Ahhh. The morning cup of coffee. Such a pleasure, and so difficult for many of us to give up! New research is showing some amazing health benefits to drinking coffee. Coffee contains antioxidants and polyphenols. It has been shown to help with cancer prevention, dementia, depression, and even diabetes. Many people can enjoy coffee, and do not experience any direct health effects. However, what about the great many of us that struggle with autoimmune conditions? Is coffee safe for us to drink? Do the benefits outweigh any possible risks?
If you are amongst the many of us who struggle with autoimmune diseases, such as hashimoto’s thyroid, psoriasis, sjogren’s syndrome, lupus, and rheumatoid arthritis (among many others), there are several things to consider regarding coffee. We hate to be the bearer of bad news for coffee drinkers! However, it’s important to make an educated decision when it comes to consuming coffee.
The first thing to consider if you have autoimmune issues, is that coffee is a seed. If you are following a strict Autoimmune Protocol, seeds are cut out of the diet for a period of time, and then reintroduced. Therefore, you would want to remove coffee for the first few weeks, along with any other seeds.
Leaky Gut, Gluten, and Cross Reactivity
If someone has an autoimmune condition, that person more than likely have what is known as “leaky gut” or intestinal hyperpermeability. People who have a leaky gut, are most likely reacting to gluten (amongst other proteins like dairy and soy). Although gluten is one of the main culprits here, coffee is often cross-reactive to gluten. What this means is that the body cannot tell the difference between the gluten molecules and coffee. The body may continue to struggle with flare-ups, similar to if the individual were still consuming gluten.
Adrenal Fatigue, Coffee, and Autoimmunity
Coffee stimulates the adrenals to release more cortisol, the “stress hormone.” We experience an increase in focus and energy after consuming coffee. However, long term, coffee can wreak havoc on our adrenals (especially if we are already struggling with fatigue due to our autoimmune issues). Adrenal fatigue is associated with weight gain, sleeping issues (insomnia), fatigue during the day, anxiety, depression, and anger. Adrenal fatigue is also associated with inability to handle daily life stressors. For those of us with autoimmune conditions, we are more likely to experience adrenal fatigue due to the stress of managing the symptoms, and the toll it takes on our body. Removing coffee from the diet will place less direct stress (or fuel on the fire) for the already drained adrenal gland.

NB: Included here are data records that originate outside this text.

(** * picanha-prices: a model of [main.py] and the properties of its pipeline

    The program is a linear batch pipeline: fetch product listings
    ([scrape_prices]), append them to a CSV ledger ([step_1]), regroup the
    ledger per product ([step_2]), draw one chart per name filter
    ([plot_graph]) and write an HTML gallery ([create_html_for_png_files]).

    The model is a shallow embedding.  Python values are Rocq values, the
    files the program touches are fields of a record that is passed along,
    what the network answers is an argument, and an exception is a result
    of its own.  The library calls of the source ([str.strip], [float],
    [drop_duplicates], [groupby], ...) are defined one by one, under the
    name they have in the source. *)

From Stdlib Require Import ZArith NArith List Bool Lia.
From Stdlib Require Import Strings.String Strings.Ascii.
From Stdlib Require Import Decimal DecimalFacts DecimalPos DecimalN.
From Stdlib Require Import Sorting.Sorted Sorting.Permutation.
From stdpp Require Import base list.

(** ** Python strings

    A Python [str] is a sequence of Unicode code points. *)

Definition str := list N.

(** [py "abc"] is the [str] of an ASCII literal. *)
Fixpoint py (s : string) : str :=
  match s with
  | EmptyString => []
  | String c s' => N_of_ascii c :: py s'
  end.

Definition dquote : str := [34%N].
Definition newline : str := [10%N].

(** [a in chars], for one code point. *)
Definition char_in (chars : str) (c : N) : bool :=
  existsb (N.eqb c) chars.

(** [str.isspace] on one code point: the code points CPython's
    [Py_UNICODE_ISSPACE] accepts. *)
Definition isspace (c : N) : bool :=
  ((9 <=? c) && (c <=? 13) || (28 <=? c) && (c <=? 32)
   || (c =? 133) || (c =? 160) || (c =? 5760)
   || (8192 <=? c) && (c <=? 8202)
   || (c =? 8232) || (c =? 8233) || (c =? 8239) || (c =? 8287)
   || (c =? 12288))%N.

Fixpoint lstrip_by (drop : N -> bool) (s : str) : str :=
  match s with
  | [] => []
  | c :: t => if drop c then lstrip_by drop t else s
  end.

Fixpoint rstrip_by (drop : N -> bool) (s : str) : str :=
  match s with
  | [] => []
  | c :: t =>
      match rstrip_by drop t with
      | [] => if drop c then [] else [c]
      | t' => c :: t'
      end
  end.

Definition strip_by (drop : N -> bool) (s : str) : str :=
  rstrip_by drop (lstrip_by drop s).

(** [s.strip()] *)
Definition strip (s : str) : str := strip_by isspace s.

(** [s.strip(chars)] *)
Definition strip_chars (chars : str) (s : str) : str :=
  strip_by (char_in chars) s.

(** [s.replace(old, new)] for a one-character [old]. *)
Fixpoint replace (old : N) (new : str) (s : str) : str :=
  match s with
  | [] => []
  | c :: t => if (c =? old)%N then new ++ replace old new t
              else c :: replace old new t
  end.

(** [s.split(sep)] for a one-character [sep]: never empty, [''.split(',')]
    is [['']]. *)
Fixpoint split (sep : N) (s : str) : list str :=
  match s with
  | [] => [[]]
  | c :: t =>
      if (c =? sep)%N then [] :: split sep t
      else match split sep t with
           | piece :: pieces => (c :: piece) :: pieces
           | [] => [[c]]
           end
  end.

(** [sep.join(pieces)] *)
Fixpoint join (sep : str) (pieces : list str) : str :=
  match pieces with
  | [] => []
  | [p] => p
  | p :: rest => p ++ sep ++ join sep rest
  end.

(** [s.startswith(prefix)] *)
Fixpoint startswith (s prefix : str) {struct prefix} : bool :=
  match prefix, s with
  | [], _ => true
  | _ :: _, [] => false
  | p :: prefix', c :: s' => (c =? p)%N && startswith s' prefix'
  end.

(** [s.endswith(suffix)] *)
Definition endswith (s suffix : str) : bool :=
  startswith (rev s) (rev suffix).

(** [sub in s] *)
Fixpoint contains (sub s : str) : bool :=
  startswith s sub ||
  match s with
  | [] => false
  | _ :: t => contains sub t
  end.

(** [a <= b]: Python compares strings code point by code point. *)
Fixpoint str_le (a b : str) : bool :=
  match a, b with
  | [], _ => true
  | _ :: _, [] => false
  | x :: a', y :: b' => (x <? y)%N || (x =? y)%N && str_le a' b'
  end.

(** ** Printing integers: [str(n)] *)

Fixpoint uint_codes (d : Decimal.uint) : str :=
  match d with
  | Nil => []
  | D0 d => 48%N :: uint_codes d
  | D1 d => 49%N :: uint_codes d
  | D2 d => 50%N :: uint_codes d
  | D3 d => 51%N :: uint_codes d
  | D4 d => 52%N :: uint_codes d
  | D5 d => 53%N :: uint_codes d
  | D6 d => 54%N :: uint_codes d
  | D7 d => 55%N :: uint_codes d
  | D8 d => 56%N :: uint_codes d
  | D9 d => 57%N :: uint_codes d
  end.

Definition repr_N (n : N) : str := uint_codes (N.to_uint n).

Definition repr_Z (z : Z) : str :=
  match z with
  | Zneg p => 45%N :: repr_N (Npos p)
  | _ => repr_N (Z.to_N z)
  end.

(** ** Printing strings: [repr(s)]

    The [repr] of a string of ASCII characters: between single quotes, or
    between double quotes when it has a single quote and no double quote
    in it; the quote and the backslash after a backslash, the tab, the
    newline and the return as [\t], [\n], [\r], the other control
    characters as [\x] and two hexadecimal digits. *)
Definition hex_digit (n : N) : N := (if n <? 10 then 48 + n else 87 + n)%N.

Definition repr_char (q c : N) : str :=
  if ((c =? 92) || (c =? q))%N then [92%N; c]
  else if (c =? 9)%N then [92; 116]%N
  else if (c =? 10)%N then [92; 110]%N
  else if (c =? 13)%N then [92; 114]%N
  else if ((c <? 32) || (c =? 127))%N then [92; 120; hex_digit (c / 16); hex_digit (c mod 16)]%N
  else [c].

Definition repr_ascii (s : str) : str :=
  let q := if existsb (fun c => c =? 39)%N s && negb (existsb (fun c => c =? 34)%N s)
           then 34%N else 39%N in
  q :: flat_map (repr_char q) s ++ [q].

(** ** Reading digits *)

Definition is_digit (c : N) : bool := ((48 <=? c) && (c <=? 57))%N.

(** The digits at the head of [s]: the number they add to [acc], how many
    they are, and what follows them. *)
Fixpoint span_digits (s : str) (acc : N) (count : nat) : N * nat * str :=
  match s with
  | c :: t => if is_digit c then span_digits t (10 * acc + (c - 48))%N (S count)
              else (acc, count, s)
  | [] => (acc, count, [])
  end.

(** ** Results of a call

    A call returns, raises, or leaves the part of the libraries this
    development interprets ([Uninterpreted]: a regular expression with
    operators, a numeral written with non-ASCII digits). *)

Inductive request_error :=
| ConnectionError | Timeout | TooManyRedirects | InvalidURL | HTTPError.

Inductive exn :=
| RequestException (kind : request_error) (msg : str)
| AttributeError (msg : str)
| ValueError (msg : str)
| OtherError (msg : str).

Inductive outcome (A : Type) :=
| Ok (a : A)
| Raise (e : exn)
| Uninterpreted.
Arguments Ok {A} a.
Arguments Raise {A} e.
Arguments Uninterpreted {A}.

Global Instance outcome_ret : MRet outcome := fun A a => Ok a.
Global Instance outcome_bind : MBind outcome := fun A B k m =>
  match m with
  | Ok a => k a
  | Raise e => Raise e
  | Uninterpreted => Uninterpreted
  end.

(** A [for] loop that appends one result per item and stops at the first
    item that raises. *)
Fixpoint for_each {A B} (f : A -> outcome B) (l : list A) : outcome (list B) :=
  match l with
  | [] => Ok []
  | a :: rest => b ← f a; bs ← for_each f rest; Ok (b :: bs)
  end.

(** ** The fetcher: [scrape_prices]

    What [requests.get(url)] does is an argument of the model: it raises,
    or it returns a response.  The response body is kept as BeautifulSoup
    sees it: the [div]s of class [MuiBox-root css-1p9qlrd] that [find_all]
    returns, in document order, each with what its three [find] calls
    return ([None], or an element with its text). *)

Record container := {
  name_div : option str;    (* product.find('div', class_='MuiBox-root css-r0hfyj') *)
  price_p : option str;     (* product.find('p', class_='... css-ez05by') *)
  brand_div : option str    (* product.find('div', class_='MuiBox-root css-1rtv77d') *)
}.

Record response := {
  status_code : Z;
  reason : str;
  resp_url : str;
  products : list container
}.

Inductive http_result :=
| GetRaises (e : exn)
| GetReturns (r : response).

Definition requests_get (net : http_result) : outcome response :=
  match net with
  | GetRaises e => Raise e
  | GetReturns r => Ok r
  end.

(** [Response.raise_for_status] of the requests library: an [HTTPError] for
    the client-error and server-error statuses, nothing for any other. *)
Definition raise_for_status (r : response) : outcome unit :=
  if ((400 <=? status_code r) && (status_code r <? 500))%Z then
    Raise (RequestException HTTPError
             (repr_Z (status_code r) ++ py " Client Error: " ++ reason r
              ++ py " for url: " ++ resp_url r))
  else if ((500 <=? status_code r) && (status_code r <? 600))%Z then
    Raise (RequestException HTTPError
             (repr_Z (status_code r) ++ py " Server Error: " ++ reason r
              ++ py " for url: " ++ resp_url r))
  else Ok tt.

(** [element.text], where [element] may be [None]. *)
Definition text (element : option str) : outcome str :=
  match element with
  | Some t => Ok t
  | None => Raise (AttributeError (py "'NoneType' object has no attribute 'text'"))
  end.

(** One fetched row, [[name, price, brand]]. *)
Record product := { p_name : str; p_price : str; p_brand : str }.

(** The body of the loop over the containers. *)
Definition scrape_product (c : container) : outcome product :=
  name_text ← text (name_div c);
  price_text ← text (price_p c);
  let price := replace 44 [] (strip price_text) in
  brand_text ← text (brand_div c);
  Ok {| p_name := strip name_text; p_price := price; p_brand := strip brand_text |}.

(** The log file, one record per [logging] call. *)
Inductive level := INFO | WARNING | ERROR.
Record log_record := { levelname : level; message : str }.

(** The [try] block of [scrape_prices]. *)
Definition scrape_prices_try (net : http_result) : outcome (list product) :=
  r ← requests_get net;
  _ ← raise_for_status r;
  for_each scrape_product (products r).

(** [scrape_prices(url)]: the result of the call and the log after it.  The
    handler catches [requests.exceptions.RequestException] only. *)
Definition scrape_prices (url : str) (net : http_result) (log : list log_record)
  : outcome (list product) * list log_record :=
  match scrape_prices_try net with
  | Raise (RequestException kind msg) =>
      (Ok [], log ++ [{| levelname := ERROR;
                         message := py "Error scraping " ++ url ++ py ": " ++ msg |}])
  | result => (result, log)
  end.

(** ** The ledger writer: [step_1] *)

(** A row of a table with the columns Name, Price, Brand, Date.  The cells
    are strings, but for the prices of a table read back from a file,
    which pandas types. *)
Record row (P : Type) := { Name : str; Price : P; Brand : str; Date : str }.
Arguments Name {P} r.
Arguments Price {P} r.
Arguments Brand {P} r.
Arguments Date {P} r.

Global Instance row_eq_dec : EqDecision (row str).
Proof. solve_decision. Defined.

(** [data + [today]] *)
Definition with_date (today : str) (data : product) : row str :=
  {| Name := p_name data; Price := p_price data; Brand := p_brand data;
     Date := today |}.

(** One turn of the loop over the URLs: the URL, what the network did with
    it, and what [datetime.now().strftime('%Y-%m-%d')] gave after it. *)
Record visit := { v_url : str; v_net : http_result; v_today : str }.

(** The loop of [step_1] that fills [consolidated_data]. *)
Fixpoint consolidate (visits : list visit) (consolidated_data : list (row str))
    (log : list log_record) : outcome (list (row str)) * list log_record :=
  match visits with
  | [] => (Ok consolidated_data, log)
  | v :: rest =>
      match scrape_prices (v_url v) (v_net v) log with
      | (Ok product_data, log') =>
          consolidate rest
            (consolidated_data ++ map (with_date (v_today v)) product_data) log'
      | (Raise e, log') => (Raise e, log')
      | (Uninterpreted, log') => (Uninterpreted, log')
      end
  end.

(** [df.drop_duplicates()]: the first of equal rows stays, in its place. *)
Fixpoint drop_duplicates_from (seen : list (row str)) (df : list (row str))
  : list (row str) :=
  match df with
  | [] => []
  | r :: rest =>
      if decide (r ∈ seen) then drop_duplicates_from seen rest
      else r :: drop_duplicates_from (r :: seen) rest
  end.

Coffee also increases blood sugar and can cause cortisol spikes. This can lead to shakiness, feeling jittery, anxiety, restless, and even dizzy and nauseous. This has an affect not only on the adrenal gland, but also the immune system. We want to keep things calm when we struggle with autoimmune conditions, not “ramped up.”
Alternatives to Coffee?
Coffee is pleasurable, we know this. However, sometimes the hardest habits to quit are the ones we need to quit the most, because they are harming our body. It’s worth trying to give it up, and then reintroducing to see how your body reacts with and without coffee. What are some alternatives to try, that are less stimulating and taxing on the body? Sometimes we just need to have something warm to sip in the morning. We find comfort in that part of our morning routine!
Here are some alternative hot beverages you can sip on:
Herbal Teas: there are so many varieties to choose from, without the stimulation of caffeine
Bone Broth: coffee is a diuretic, and tends to pull minerals from the body. Therefore many coffee drinkers are mineral deficient. Bone broth is a great way to get minerals and healthy fats, while still enjoying something hot to sip on.
Choffy: Choffy is brewed cacao beans, it contains a healthier stimulant that is less taxing on the adrenals than coffee. However, keep in mind this is still a bean. If you are in the elimination phase of the Autoimmune Protocol, you will want to avoid this for the first several weeks.
Will you ever enjoy coffee again? It’s all about listening to your body and understanding what works and what doesn’t. I found that for me, coffee has a profound affect on my adrenals and my thyroid. I just seem to function better (less irritable) without out. I also realized that it has been very difficult for me to give up! I love the taste of it, and the ritual of sipping it in the morning. I have since switched to tea, but still a caffeinated type. This New Year I am vowing to switch to bone broth each and every morning!